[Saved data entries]

(** ** Sums over the records of a map *)

Lemma sumZ_perm l1 l2 : l1 ≡ₚ l2 -> sumZ l1 = sumZ l2.
Proof. unfold sumZ. induction 1; simpl; lia. Qed.

Section MapSum.
Context {K V : Type} `{Countable K}.
Variable weight : V -> Z.

Definition map_sum (mp : gmap K V) : Z :=
  sumZ (map (fun kv => weight kv.2) (map_to_list mp)).

Lemma map_sum_insert_new mp k v :
  mp !! k = None -> map_sum (<[k:=v]> mp) = (weight v + map_sum mp)%Z.
Proof.
  intros Hk. unfold map_sum.
  rewrite (sumZ_perm _ (map (fun kv => weight kv.2) ((k, v) :: map_to_list mp))).
  - reflexivity.
  - apply Permutation_map. by apply map_to_list_insert.
Qed.

Lemma map_sum_insert mp k v v' :
  mp !! k = Some v ->
  map_sum (<[k:=v']> mp) = (map_sum mp - weight v + weight v')%Z.
Proof.
  intros Hk.
  rewrite <- insert_delete_eq.
  rewrite <- (insert_delete_id mp k v Hk) at 2.
  rewrite !map_sum_insert_new by apply lookup_delete_eq. lia.
Qed.

End MapSum.

(** ** Conservation of internal time *)

(** The internal (self) time held by a record, a foreign record and a frame. *)
Definition record_weight (r : Function) : Z :=
  (fn_internal_time r + sumZ (fn_line_time_internal r))%Z.

Definition frame_weight (t : FrameState) : Z :=
  (fs_internal t + sumZ (map ls_internal (fs_lines t)))%Z.

(** All internal time held by the module: records, foreign records and the
    frames on the stack.  External time is left out: it is inclusive time
    that the code charges a second time on purpose. *)
Definition internal_total (m : Module) : Z :=
  (map_sum record_weight (functions_ m) + map_sum bf_internal_time (c_functions_ m)
   + sumZ (map frame_weight (frame_stack_ m)))%Z.

(** Whether the finish phase of the next dispatch charges its interval:
    a line interval only while a frame is on the stack; origin, exception
    and invalid kinds never. *)
Definition charged (m : Module) : bool :=
  match last_instruction_ m with
  | kLine => match frame_stack_ m with [] => false | _ => true end
  | kCall | kReturn | kCCall | kCReturn => true
  | kOrigin | kException | kCException | kInvalid => false
  end.

Lemma frame_weight_line_internal g t e :
  (forall l, ls_internal (g l) = ls_internal l + e)%Z ->
  (line_index t < Z.of_nat (length (fs_lines t)))%Z ->
  frame_weight (line_upd g t) = (frame_weight t + e)%Z.
Proof.
  intros Hg Hi. unfold frame_weight, line_upd. simpl.
  pose proof (line_index_nonneg t).
  assert (Hj : (Z.to_nat (line_index t) < length (fs_lines t))%nat) by lia.
  clear Hi. revert Hj. generalize (Z.to_nat (line_index t)) as j.
  generalize (fs_lines t) as l. unfold sumZ.
  induction l as [|y l IH]; intros j Hj; simpl in Hj; [lia|].
  destruct j as [|j]; simpl; fold_alter.
  - rewrite Hg. lia.
  - specialize (IH j ltac:(lia)). lia.
Qed.

Lemma frame_weight_line_external x t :
  frame_weight (line_upd (add_external x) t) = frame_weight t.
Proof.
  unfold frame_weight, line_upd. simpl. rewrite sum_internal_alter_add_external. done.
Qed.

Lemma begin_internal_total w fr a m :
  internal_total (begin w fr a m) = internal_total m.
Proof.
  destruct w; simpl; try reflexivity.
  - rewrite profile_call_eq. unfold internal_total. simpl.
    unfold callee_record.
    destruct (functions_ m !! f_code fr) as [r|] eqn:E.
    + rewrite (map_sum_insert _ _ _ r r E).
      unfold callee_frame, frame_weight, FrameState_new. simpl.
      rewrite (proj1 (sum_replicate_zero _)). lia.
    + rewrite (map_sum_insert_new _ _ _ _ E).
      unfold callee_frame, frame_weight, FrameState_new, record_weight, Function_new.
      simpl. rewrite (proj1 (sum_replicate_zero _)).
      assert (Hz : forall n, sumZ (replicate n 0%Z) = 0%Z).
      { unfold sumZ. induction n; simpl; lia. }
      rewrite Hz. lia.
  - unfold profile_line. simpl. destruct (frame_stack_ m) as [|t rest] eqn:Es.
    + unfold internal_total. simpl. rewrite Es. reflexivity.
    + unfold internal_total. simpl. rewrite Es. reflexivity.
  - unfold profile_c_call, add_c_function, internal_total. simpl.
    destruct (c_functions_ m !! obj_str a) eqn:E; simpl; [reflexivity|].
    rewrite (map_sum_insert_new _ _ _ _ E). simpl. lia.
Qed.

Lemma finish_internal_total fr e m m1 :
  finish fr e m = Ok m1 ->
  internal_total m1 = (internal_total m + if charged m then e else 0)%Z.
Proof.
  unfold finish, charged, finish_origin.
  destruct (last_instruction_ m) eqn:El; intros H;
    try (injection H as <-; lia).
  - (* kLine *)
    unfold finish_line in H. destruct (frame_stack_ m) as [|t rest] eqn:Es.
    + injection H as <-. lia.
    + apply modify_top_Ok in H as (t0 & r0 & t' & Hs & Ht & ->).
      rewrite Es in Hs. injection Hs as <- <-.
      apply update_current_line_Ok in Ht as [Hi ->].
      unfold internal_total. simpl. rewrite Es. simpl.
      rewrite (frame_weight_line_internal _ t e); [lia| |exact Hi].
      intros l. reflexivity.
  - (* kCall *)
    unfold finish_call, map_at in H.
    destruct (functions_ m !! f_code fr) as [f|] eqn:Ef; [|discriminate].
    injection H as <-. unfold internal_total. simpl.
    rewrite (map_sum_insert _ _ _ f _ Ef). unfold record_weight. simpl. lia.
  - (* kReturn *)
    unfold finish_return in H. apply bind_Ok_inv in H as (m2 & H2 & H).
    apply modify_top_Ok in H2 as (t & rest & t1 & Hs & Ht & ->).
    injection Ht as <-.
    unfold pop_frame in H. simpl in H.
    apply bind_Ok_inv in H as (r & Hr & H). unfold map_at in Hr. simpl in Hr.
    destruct (functions_ m !! fs_key t) as [r0|] eqn:Ek; [injection Hr as <-|discriminate].
    apply bind_Ok_inv in H as (r' & Hf & H).
    apply fold_lines_Ok in Hf as (_ & Hit & _ & _ & _ & _ & _ & _ & _ & _ & Hsi).
    simpl in Hit, Hsi.
    assert (Hrec : map_sum record_weight (<[fs_key t := r']> (functions_ m)) =
                   (map_sum record_weight (functions_ m) + fs_internal t + e
                    + sumZ (map ls_internal (fs_lines t)))%Z).
    { rewrite (map_sum_insert _ _ _ r0 _ Ek). unfold record_weight.
      rewrite Hit, Hsi. lia. }
    destruct rest as [|t2 rest'].
    + injection H as <-. unfold internal_total. simpl. rewrite Hrec, Hs.
      simpl. unfold frame_weight. lia.
    + apply modify_top_Ok in H as (t0 & r1 & t' & Hs' & Ht & ->).
      simpl in Hs'. injection Hs' as <- <-.
      apply update_current_line_Ok in Ht as [_ ->].
      unfold internal_total. simpl. rewrite Hrec, Hs. simpl.
      rewrite frame_weight_line_external. unfold frame_weight at 3. lia.
  - (* kCCall *)
    unfold finish_ccall, map_at in H.
    destruct (c_functions_ m !! last_c_name_ m) as [cf|] eqn:Ec; [|discriminate].
    simpl in H. apply modify_top_Ok in H as (t & rest & t' & Hs & Ht & ->).
    apply update_current_line_Ok in Ht as [_ ->].
    unfold internal_total. simpl in *. rewrite Hs.
    rewrite (map_sum_insert _ _ _ cf _ Ec). simpl.
    rewrite frame_weight_line_external. lia.
  - (* kCReturn *)
    unfold finish_creturn in H.
    apply modify_top_Ok in H as (t & rest & t' & Hs & Ht & ->). injection Ht as <-.
    unfold internal_total. simpl. rewrite Hs. simpl. unfold frame_weight. simpl. lia.
Qed.

(** Every successful dispatch adds exactly the interval charged by its
    finish phase to the internal time held by the module, and nothing
    else: the begin phase adds zero-filled records and frames only, a
    Return's pop moves a frame's internal time into its record without loss,
    and the external time a pop or a foreign call adds is not internal
    time.  Intervals after an origin, exception or invalid kind, and line
    intervals with an empty stack, are dropped. *)
Theorem profile_internal_time_conserved w fr a e m m' :
  profile w fr a e m = Ok m' ->
  internal_total m' = (internal_total m + if charged m then e else 0)%Z.
Proof.
  intros H. apply profile_Ok_inv in H as (m1 & Hf & ->).
  rewrite begin_internal_total. exact (finish_internal_total _ _ _ _ Hf).
Qed.

Definition X_m_call : Module :=
  ok_or demo_started (run [ev PyTrace_CALL (fr_main 1) 0; ev PyTrace_LINE (fr_main 2) 1;
                           ev PyTrace_CALL (fr_f 10) 7] demo_started).

Lemma profile_internal_time_conserved_witness :
  exists m', profile PyTrace_LINE (fr_f 11) no_arg 5 X_m_call = Ok m' /\
    internal_total m' = (internal_total X_m_call + 5)%Z.
Proof.
  assert (H : profile PyTrace_LINE (fr_f 11) no_arg 5 X_m_call =
              Ok (ok_or X_m_call (profile PyTrace_LINE (fr_f 11) no_arg 5 X_m_call)))
    by (vm_compute; reflexivity).
  eexists. split; [exact H|].
  rewrite (profile_internal_time_conserved _ _ _ _ _ _ H). reflexivity.
Defined.

(** ** The pop of a frame *)

(** [pop_frame] adds the frame's own overhead to its record's overhead,
    all of the frame's external line time to slot 0 of [line_time_] and all
    of its internal line time to slot 0 of [line_time_internal_], whatever
    lines that time was spent on; the other slots are untouched.  The frame
    is removed and the new top's current line gains the frame's line total
    (its own overhead excluded) as external time.  Foreign records are not
    touched. *)
Theorem pop_frame_folds_into_slot0 m m' :
  pop_frame m = Ok m' ->
  exists t rest r r',
    frame_stack_ m = t :: rest /\
    functions_ m !! fs_key t = Some r /\
    functions_ m' = <[fs_key t := r']> (functions_ m) /\
    fn_internal_time r' = (fn_internal_time r + fs_internal t)%Z /\
    fn_line_time r' !! 0%nat =
      Z.add (sumZ (map ls_external (fs_lines t))) <$> fn_line_time r !! 0%nat /\
    fn_line_time_internal r' !! 0%nat =
      Z.add (sumZ (map ls_internal (fs_lines t))) <$> fn_line_time_internal r !! 0%nat /\
    (forall k, k <> 0%nat ->
       fn_line_time r' !! k = fn_line_time r !! k /\
       fn_line_time_internal r' !! k = fn_line_time_internal r !! k) /\
    frame_stack_ m' =
      match rest with
      | [] => []
      | t2 :: rest' => line_upd (add_external (total_time t)) t2 :: rest'
      end /\
    total_time t = (sumZ (map ls_internal (fs_lines t))
                    + sumZ (map ls_external (fs_lines t)))%Z /\
    c_functions_ m' = c_functions_ m.
Proof.
  unfold pop_frame. destruct (frame_stack_ m) as [|t rest] eqn:Es; [discriminate|].
  intros H. apply bind_Ok_inv in H as (r & Hr & H).
  unfold map_at in Hr. destruct (functions_ m !! fs_key t) as [r0|] eqn:Ek;
    [injection Hr as <-|discriminate].
  apply bind_Ok_inv in H as (r' & Hf & H).
  apply fold_lines_Ok in Hf as (_ & Hit & _ & _ & _ & _ & H7 & H8 & H9 & _ & _).
  simpl in Hit, H7, H8, H9.
  exists t, rest, r0, r'.
  assert (Hm : exists t2', frame_stack_ m' =
                 match rest with [] => [] | t2 :: rest' => t2' :: rest' end /\
               (forall t2 rest', rest = t2 :: rest' ->
                  t2' = line_upd (add_external (total_time t)) t2) /\
               functions_ m' = <[fs_key t := r']> (functions_ m) /\
               c_functions_ m' = c_functions_ m).
  { destruct rest as [|t2 rest'].
    - injection H as <-. exists t. done.
    - apply modify_top_Ok in H as (t0 & r1 & t' & Hs' & Ht & ->).
      simpl in Hs'. injection Hs' as <- <-.
      apply update_current_line_Ok in Ht as [_ ->].
      eexists. split; [reflexivity|]. split; [|done].
      intros t3 r3 Heq. injection Heq as <- <-. reflexivity. }
  destruct Hm as (t2' & Hs' & Ht2 & Hfm & Hc).
  split; [done|]. split; [done|]. split; [exact Hfm|].
  split; [rewrite Hit; reflexivity|].
  split; [exact H7|]. split; [exact H8|]. split; [exact H9|].
  split; [|split; [apply total_time_sum|exact Hc]].
  rewrite Hs'. destruct rest as [|t2 rest']; [reflexivity|].
  rewrite (Ht2 t2 rest' eq_refl). reflexivity.
Qed.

### Task directions
Print, without alteration, only the lines above between the one holding "unfold finish_call, map_at in H." and the one holding "unfold internal_total. simpl in", inclusive.

### Answer for this exercise
    unfold finish_call, map_at in H.
    destruct (functions_ m !! f_code fr) as [f|] eqn:Ef; [|discriminate].
    injection H as <-. unfold internal_total. simpl.
    rewrite (map_sum_insert _ _ _ f _ Ef). unfold record_weight. simpl. lia.
  - (* kReturn *)
    unfold finish_return in H. apply bind_Ok_inv in H as (m2 & H2 & H).
    apply modify_top_Ok in H2 as (t & rest & t1 & Hs & Ht & ->).
    injection Ht as <-.
    unfold pop_frame in H. simpl in H.
    apply bind_Ok_inv in H as (r & Hr & H). unfold map_at in Hr. simpl in Hr.
    destruct (functions_ m !! fs_key t) as [r0|] eqn:Ek; [injection Hr as <-|discriminate].
    apply bind_Ok_inv in H as (r' & Hf & H).
    apply fold_lines_Ok in Hf as (_ & Hit & _ & _ & _ & _ & _ & _ & _ & _ & Hsi).
    simpl in Hit, Hsi.
    assert (Hrec : map_sum record_weight (<[fs_key t := r']> (functions_ m)) =
                   (map_sum record_weight (functions_ m) + fs_internal t + e
                    + sumZ (map ls_internal (fs_lines t)))%Z).
    { rewrite (map_sum_insert _ _ _ r0 _ Ek). unfold record_weight.
      rewrite Hit, Hsi. lia. }
    destruct rest as [|t2 rest'].
    + injection H as <-. unfold internal_total. simpl. rewrite Hrec, Hs.
      simpl. unfold frame_weight. lia.
    + apply modify_top_Ok in H as (t0 & r1 & t' & Hs' & Ht & ->).
      simpl in Hs'. injection Hs' as <- <-.
      apply update_current_line_Ok in Ht as [_ ->].
      unfold internal_total. simpl. rewrite Hrec, Hs. simpl.
      rewrite frame_weight_line_external. unfold frame_weight at 3. lia.
  - (* kCCall *)
    unfold finish_ccall, map_at in H.
    destruct (c_functions_ m !! last_c_name_ m) as [cf|] eqn:Ec; [|discriminate].
    simpl in H. apply modify_top_Ok in H as (t & rest & t' & Hs & Ht & ->).
    apply update_current_line_Ok in Ht as [_ ->].
    unfold internal_total. simpl in *. rewrite Hs.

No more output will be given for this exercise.